1. 59
    1. 23

      I need to think about it more to formalize why but…. I hate the user experience of things that use these keyset cursors pretty consistently. I think part of it is I’m pretty OK at guessing which page what I want would be on. With just the “next” link, maybe the computer is avoiding the linear scan, but it is putting it on me instead! With the pages, the computer might be linear scanning, but I’m now empowered to do a binary search (and sometimes the criteria is not easy to formalize, but I know it when I see it and can start clamping from there).

      With pages, if I want to see the first ever commit, I click on the last page and scroll to the bottom. With these cursors…. I’m at the mercy of the UI designer. How do you do it on Github, for example? If you know the date of the first commit, sure, the calendar helps, but, I don’t know that.

      I appreciate the article pointing out ideas to make the UI, but I’m still skeptical. But I also think I’m biased because I have some tricks and habits from the old pagination style and just don’t know all the same tricks for the new ways. So my view right now is still I’d rather the computer do the linear time computation than making me do it.

      edit: another i think related issue too is knowing scrollbar sizes. if activity is uniformly distributed, a date range should give a fairly predictable “page” to look at. But maybe there was only one commit in the whole year of 2019, then 1,000 in the year 2020. Your cursor+limit can handle this just fine in the computer, but how can you present this to the user? I’ve been imagining a two-stage scrollbar, where the first stage is the date start point, then second stage is the items returned on that “page” with some visual presentation of how much came. But I guess I’m getting a little off topic here, just I also really like having some idea of where I am in the list. “Page 6 of 25” achieves this. “Next” does not. But the cursor thing doesn’t preclude giving some kind of position indicator the user… just i don’t see it done often…

      1. 6

        This is kind of besides your point (which I wholeheartedly agree on), but:

        How do you do it on Github, for example? If you know the date of the first commit, sure, the calendar helps, but, I don’t know that.

        You can still binary-search based on offset rather than dates, with commits/<branch>@{<offset>}. Example.

        1. 3

          oh wow, lol i might use that, i had no idea that was even a thing.

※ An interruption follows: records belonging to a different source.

(** Three seats with 1500 each and blinds of 25 and 50: the seat after the
    big blind faces a call of 50, and once all three have called the phase
    is [flop], with three cards on the board and nothing to call. *)
Example three_seats_call_to_flop :
  let g0 := (addPlayer "c" "Carol" None None exSeated).2 in
  let run :=
    '(_, g1) ← startHand exDraws (mkSettings None None) g0;
    '(_, g2) ← applyAction "a" "call" 0 g1;
    '(_, g3) ← applyAction "b" "call" 0 g2;
    '(_, g4) ← applyAction "c" "call" 0 g3;
    Some (callAmount g1, Player.id <$> getCurrentPlayer g1,
          phase g4, length (community g4), callAmount g4, pot g4) in
  run = Some (50, Some "a", Flop, 3%nat, 0, 150).
Proof. vm_compute. reflexivity. Qed.

(** ** Invariants of the betting state *)










(** ** The hand evaluator beyond the seven-card case *)

#[local] Instance Zge_Total : Total Z.ge.
Proof. intros x y. lia. Qed.
#[local] Instance Zge_Transitive : Transitive Z.ge.
Proof. intros x y z. lia. Qed.
#[local] Instance Zge_AntiSymm : AntiSymm (=) Z.ge.
Proof. intros x y. lia. Qed.

(** A numeric sort sees only the values present, not their order. *)
Lemma sort_desc_Permutation l1 l2 : l1 ≡ₚ l2 → sort_desc l1 = sort_desc l2.
Proof.
  intros Hp. unfold sort_desc.
  apply (Sorted_unique Z.ge); [apply (Sorted_merge_sort Z.ge)..|].
  by rewrite !merge_sort_Permutation.
Qed.

Lemma handVals_Permutation c1 c2 : c1 ≡ₚ c2 → handVals c1 = handVals c2.
Proof.
  intros Hp. unfold handVals. apply sort_desc_Permutation.
  by apply Permutation_map.
Qed.

(** The [every] test of the flush holds exactly when no two suits differ. *)
Lemma flush_all_equal (suits : list Suit) :
  forallb (λ x, bool_decide (Some x = suits !! 0%nat)) suits = true
  ↔ ∀ x y, x ∈ suits → y ∈ suits → x = y.
Proof.
  destruct suits as [|s0 t]; [split; [intros _ x y []%elem_of_nil|done]|].
  change ((s0 :: t) !! 0%nat) with (Some s0).
  rewrite forallb_forall. split.
  - intros H x y Hx Hy.
    apply list_elem_of_In, H, bool_decide_eq_true in Hx.
    apply list_elem_of_In, H, bool_decide_eq_true in Hy. congruence.
  - intros H x Hx%list_elem_of_In. apply bool_decide_eq_true. f_equal.
    apply H; [done|apply list_elem_of_here].
Qed.

Lemma flush_Permutation (l1 l2 : list Suit) :
  l1 ≡ₚ l2 →
  forallb (λ x, bool_decide (Some x = l1 !! 0%nat)) l1
  = forallb (λ x, bool_decide (Some x = l2 !! 0%nat)) l2.
Proof.
  intros Hp.
  destruct (forallb _ l1) eqn:E1, (forallb _ l2) eqn:E2; try done.
  - pose proof (proj1 (flush_all_equal l1) E1) as H1.
    rewrite <-E2. symmetry. apply flush_all_equal.
    intros x y Hx Hy. apply H1; by rewrite Hp.
  - pose proof (proj1 (flush_all_equal l2) E2) as H2.
    rewrite <-E1. apply flush_all_equal.
    intros x y Hx Hy. apply H2; by rewrite <-Hp.
Qed.

(** Counting the values one by one gives the same object in any order. *)
Lemma countVals_Permutation l1 l2 : l1 ≡ₚ l2 → countVals l1 = countVals l2.
Proof.
  unfold countVals. generalize (∅ : gmap Z Z).
  intros m Hp. revert m.
  induction Hp as [|x l l' _ IH|x y l|l l' l'' _ IH1 _ IH2]; intros m.
  - done.
  - simpl. apply IH.
  - simpl. f_equal. destruct (decide (x = y)) as [->|Hxy]; [done|].
    rewrite !lookup_insert_ne by done. by rewrite insert_insert_ne.
  - by rewrite IH1.
Qed.

(** X1.  [evalFive] does not depend on the order in which the cards are
    given: two arrays holding the same cards get the same category, the same
    name and the same score. *)
Theorem evalFive_order_independent c1 c2 :
  c1 ≡ₚ c2 → evalFive c1 = evalFive c2.
Proof.
  intros Hp.
  pose proof (handVals_Permutation _ _ Hp) as Hv.
  pose proof (flush_Permutation (map s c1) (map s c2) (Permutation_map s Hp)) as Hf.
  assert (Hw : isWheel c1 = isWheel c2) by (unfold isWheel; by rewrite Hv).
  assert (Hc : category c1 = category c2).
  { unfold category. cbn zeta. by rewrite Hv, Hf, Hw. }
  assert (Ht : tieVals c1 = tieVals c2) by (unfold tieVals; by rewrite Hv, Hw).
  unfold evalFive. by rewrite Hc, Ht.
Qed.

          I find much of github’s online offerings to be pretty mediocre. They’re there, it is temping to use them, but it is so much more painful than just git cloning it, doing some local check (like git log then hitting the “end” key and boom, first commit up, no search, or doing a grep -R or whatever else), then deleting it again. Feels silly to download who knows how many megabytes for a one off operation…. but it tends to be faster and less painful than the online alternative.

          Of course, again I’m getting tangential with the topic here though, just implementations do bleed through to ui.

        2. 6

          It seems kind of crazy to me how simple pagination seems but how hard it is to have any sort of satisfying solution. The more I think about it, the less compelling I find the performance concern about the LIMIT/OFFSET solution. Maybe I’m missing something, but linear scan mostly seems like a problem only if you have a very large table that gets lots of requests and you have critical requirements for freshness such that caching isn’t a viable solution and you can’t afford to scale out read replicas.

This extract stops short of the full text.